(Collected data entries)
(* ===== verification/RuntimeStats.v ===== *)
(** * Figures of the runtime ([runtime/helper/runtime_stats.go], [utls.HumanSize])

    The texts a program reports about its memory and its collector. *)

From Stdlib Require Import Floats.SpecFloat.
From S2P Require Import Prelude GoStd GoStrings GoTime Helper.
Import GoStd GoStrings GoTime.

Module RuntimeStats.

(** ** Decimals *)

(** The integer nearest to [a / b], the even one of two. *)
Definition nearest (a b : Z) : Z :=
  let q := a / b in let r := a mod b in
  if 2 * r <? b then q else if b <? 2 * r then q + 1 else if Z.even q then q else q + 1.

(** [%.pf] of [a / b] *)
Definition decimal (p : nat) (a b : Z) : string :=
  let t := nearest (a * 10 ^ Z.of_nat p) b in
  itoa (t / 10 ^ Z.of_nat p) +:+ "." +:+ zero_pad p (t mod 10 ^ Z.of_nat p).

(** The [float64] of an [uint64], which has 53 bits. *)
Definition float_of (s : Z) : Z :=
  if s <? 2 ^ 53 then s else let b := 2 ^ (Z.log2 s - 52) in nearest s b * b.

(** Dividing by a power of two is exact. *)
(* [utls/utls.go:62-79] HumanSize *)
Definition HumanSize (s : Z) : string :=
  let k := 1024 in
  let m := 1024 * k in
  let g := 1024 * m in
  if 0 <? s / g then decimal 1 (float_of s) g +:+ "GB"
  else if 0 <? s / m then decimal 1 (float_of s) m +:+ "MB"
  else if 0 <? s / k then decimal 1 (float_of s) k +:+ "KB"
  else itoa s +:+ "B".

(** ** Memory *)

(** The fields of [runtime.MemStats] that are read; [PauseNs] is a ring of 256. *)
Record MemStats_ : Type := mkMemStats {
  NumGC : Z; PauseNs : Z -> Z; LastGC : Z; HeapObjects : Z; Mallocs : Z;
  Alloc : Z; Sys : Z; HeapSys : Z; HeapAlloc : Z; HeapIdle : Z; HeapReleased : Z
}.

(* [runtime/helper/runtime_stats.go:16-18] nsToMs *)
Definition nsToMs (ns : Z) : spec_float :=
  SFdiv 53 1024 (binary_normalize 53 1024 ns 0 false) (binary_normalize 53 1024 1000000 0 false).

(** [%.2f]; the value is not negative and finite. *)
Definition two_decimals (f : spec_float) : string :=
  match f with
  | S754_finite _ m e => if 0 <=? e then decimal 2 (Z.pos m * 2 ^ e) 1 else decimal 2 (Z.pos m) (2 ^ (- e))
  | _ => "0.00"
  end.

(* [runtime/helper/runtime_stats.go:44-48] formatGCPause *)
Definition formatGCPause (m1 m2 : MemStats_) : string :=
  let p := Helper.gcPause (NumGC m1) (NumGC m2) (PauseNs m2) in
  let '(max, avg) := Helper.calcMaxAvg p in
  two_decimals (nsToMs max) +:+ "+" +:+ two_decimals (nsToMs avg) +:+ "ms".

Section stats.
Context {W : Type}.
Variables (ReadMemStats : M W MemStats_) (NumGoroutine : M W Z) (Println : string -> M W unit).
(** [%s] of a time, and the JSON of the figures. *)
Variables (show_time : Z -> string) (json : MemStats_ -> string).

(* [runtime/helper/runtime_stats.go:50-53] FormatMemStats *)
Definition FormatMemStats (m1 m2 : MemStats_) : M W string :=
  n ← NumGoroutine;
  mret ("Goroutines: " +:+ itoa n +:+ ", GCPause: " +:+ formatGCPause m1 m2 +:+ ", HeapObjects: " +:+ itoa (HeapObjects m2)
        +:+ ", HeapAlloc: " +:+ HumanSize (HeapAlloc m2) +:+ ", Mallocs: " +:+ itoa (Mallocs m2)).

(** The loop never ends: [n] turns of it. *)
Fixpoint stats_turns (n : nat) (Sleep : M W unit) (f : option (string -> M W unit)) (m1 : MemStats_) : M W unit :=
  match n with
  | O => mret tt
  | S n =>
      _ ← Sleep;
      m2 ← ReadMemStats;
      s ← FormatMemStats m1 m2;
      _ ← (match f with None => Println s | Some f => f s end);
      stats_turns n Sleep f m2
  end.

(* [runtime/helper/runtime_stats.go:56-70] RuntimeStats *)
Definition RuntimeStats (turns : nat) (Sleep : M W unit) (f : option (string -> M W unit)) : M W unit :=
  m1 ← ReadMemStats; stats_turns turns Sleep f m1.

(* [runtime/helper/runtime_stats.go:72-83] GcStats *)
Definition GcStats : M W string :=
  m ← ReadMemStats;
  let lastGC := LastGC m / 1000 / 1000 / 1000 in
  let lastPause := PauseNs m (u32 (NumGC m + 255) mod 256) / 1000 / 1000 in
  mret (itoa lastPause +:+ "ms," +:+ show_time lastGC).

(* [runtime/helper/runtime_stats.go:85-91] MemStats2 *)
Definition MemStats2 : M W string := m ← ReadMemStats; mret (json m).

(* [runtime/helper/runtime_stats.go:93-105] MemStats *)
Definition MemStats : M W string :=
  m ← ReadMemStats;
  let alloc := Alloc m / 1024 / 1024 in
  let sys := Sys m / 1024 / 1024 in
  let heapSys := HeapSys m / 1024 / 1024 in
  let heapAlloc := HeapAlloc m / 1024 / 1024 in
  let heapIdle := HeapIdle m / 1024 / 1024 in
  let heapReleased := HeapReleased m / 1024 / 1024 in
  mret (join "," (map (fun z => itoa z) [sys; alloc; heapSys; heapAlloc; heapIdle; heapReleased])).

End stats.

(** ** Properties *)

Lemma nearest_bound a b : 0 < b -> 2 * Z.abs (a - nearest a b * b) <= b.
Proof.
  intros Hb. unfold nearest. pose proof (Z.div_mod a b ltac:(lia)). pose proof (Z.mod_pos_bound a b Hb).
  destruct (Z.ltb_spec (2 * (a mod b)) b); [lia|]. destruct (Z.ltb_spec b (2 * (a mod b))); [lia|].
  destruct (Z.even (a / b)); lia.
Qed.

(** A size below eight petabytes is within half of a tenth of the unit of what is
    printed, and the unit is the greatest that is not greater than the size. *)
Lemma HumanSize_near s : 1024 <= s < 2 ^ 53 -> exists u unit t,
  In (u, unit) [(2 ^ 10, "KB"%string); (2 ^ 20, "MB"%string); (2 ^ 30, "GB"%string)] /\ u <= s /\ (s < 2 ^ 30 -> s < 1024 * u) /\
  HumanSize s = itoa (t / 10) +:+ "." +:+ zero_pad 1 (t mod 10) +:+ unit /\ 2 * Z.abs (10 * s - t * u) <= u.
Proof.
  intros Hs. assert (forall u, 0 < u -> (0 <? s / u) = (u <=? s)) as Hdiv.
  { intros u Hu. apply eq_true_iff_eq. rewrite Z.ltb_lt, Z.leb_le. split; intros H.
    - pose proof (Z.mul_div_le s u Hu). nia.
    - apply Z.div_str_pos. lia. }
  assert (forall u, 0 < u -> 2 * Z.abs (10 * s - nearest (s * 10) u * u) <= u) as Hn.
  { intros u Hu. pose proof (nearest_bound (s * 10) u Hu). lia. }
  assert (forall u unit, decimal 1 (float_of s) u +:+ unit = itoa (nearest (s * 10) u / 10) +:+ "." +:+
    zero_pad 1 (nearest (s * 10) u mod 10) +:+ unit) as Hd.
  { intros u unit. unfold decimal, float_of. destruct (Z.ltb_spec s (2 ^ 53)); [|lia].
    change (10 ^ Z.of_nat 1) with 10. by rewrite !string_app_assoc. }
  unfold HumanSize. rewrite !Hdiv, !Hd by done.
  destruct (Z.leb_spec (1024 * (1024 * 1024)) s).
  { exists (2 ^ 30), "GB"%string, (nearest (s * 10) (2 ^ 30)). split_and!; [by do 2 right; left|lia|lia|done|by apply Hn]. }
  destruct (Z.leb_spec (1024 * 1024) s).
  { exists (2 ^ 20), "MB"%string, (nearest (s * 10) (2 ^ 20)). split_and!; [by right; left|lia|lia|done|by apply Hn]. }
  destruct (Z.leb_spec 1024 s); [|lia].
  exists (2 ^ 10), "KB"%string, (nearest (s * 10) (2 ^ 10)). split_and!; [by left|lia|lia|done|by apply Hn].
Qed.

Lemma HumanSize_near_witness : HumanSize 1536 = "1.5KB" /\ exists t, 2 * Z.abs (10 * 1536 - t * 1024) <= 1024.
Proof.
  split; [vm_compute; reflexivity|].
  destruct (HumanSize_near 1536 ltac:(lia)) as (u & unit & t & Hu & Hle & Hlt & _ & Hb). exists t.
  destruct Hu as [[= <- _]|[[= <- _]|[[= <- _]|[]]]]; [exact Hb|lia|lia].
Defined.

(** Just below a unit the text has 1024 of the smaller one. *)
Example size_below_a_megabyte : HumanSize (1024 * 1024 - 1) = "1024.0KB" /\ HumanSize (1024 * 1024) = "1.0MB" /\
  HumanSize 1023 = "1023B" /\ HumanSize (2 ^ 64 - 1) = "17179869184.0GB".
Proof. vm_compute. done. Qed.

(** The ring holds the pauses [pause n] of the last 256 collections. *)
Definition ring (pause : Z -> Z) (m : MemStats_) : Prop :=
  forall n, NumGC m - 256 < n <= NumGC m -> PauseNs m ((n + 255) mod 256) = pause n.

Lemma u32_mod_256 z : u32 z mod 256 = z mod 256.
Proof.
  unfold wrapU. apply Z.mod_mod_divide. by exists 16777216.
Qed.

(** Between two readings, with no more than 256 collections: the pauses of those
    collections, each once, the last first. *)
Lemma gcPause_exact pause m1 m2 : ring pause m2 -> 0 <= NumGC m1 <= NumGC m2 -> NumGC m2 < 2 ^ 32 ->
  NumGC m2 - NumGC m1 <= 256 ->
  Helper.gcPause (NumGC m1) (NumGC m2) (PauseNs m2) =
    map (fun i => pause (NumGC m2 - Z.of_nat i)) (seq 0 (Z.to_nat (NumGC m2 - NumGC m1))).
Proof.
  intros Hr H0 H1 Hd. unfold Helper.gcPause. cbv zeta. rewrite (wrapU_small 32 (NumGC m2 - NumGC m1)) by (unfold isU; lia).
  apply map_ext_in. intros i Hi%in_seq. rewrite <- (Hr (NumGC m2 - Z.of_nat i)) by lia. f_equal.
  rewrite u32_mod_256. rewrite <- Z.add_mod_idemp_l, u32_mod_256, Z.add_mod_idemp_l by lia. done.
Qed.

Lemma gcPause_exact_witness : Helper.gcPause 300 303 (fun i => if i =? 46 then 9 else i) = [9; 45; 44].
Proof.
  pose (mk := fun n ring => mkMemStats n ring 0 0 0 0 0 0 0 0 0).
  pose (m2 := mk 303 (fun i => if i =? 46 then 9 else i)).
  pose (pause := fun n => if (n + 255) mod 256 =? 46 then 9 else (n + 255) mod 256).
  pose proof (gcPause_exact pause (mk 300 (fun i => i)) m2) as H.
  assert (ring pause m2) as Hr by (intros n Hn; reflexivity).
  exact (H Hr ltac:(cbn; lia) ltac:(cbn; lia) ltac:(cbn; lia)).
Defined.

(** A collector that has not run yet is reported with the last place of the ring; a
    pause of a third of a millisecond, and one of five thousandths. *)
Example pauses_printed :
  two_decimals (nsToMs 333333) = "0.33" /\ two_decimals (nsToMs 5000) = "0.01" /\ two_decimals (nsToMs 0) = "0.00" /\
  two_decimals (nsToMs 125000000) = "125.00".
Proof. vm_compute. done. Qed.

End RuntimeStats.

● Task statement: From the records above, copy every line that holds the word "utls".

● Output of the task:
(** * Figures of the runtime ([runtime/helper/runtime_stats.go], [utls.HumanSize])
(* [utls/utls.go:62-79] HumanSize *)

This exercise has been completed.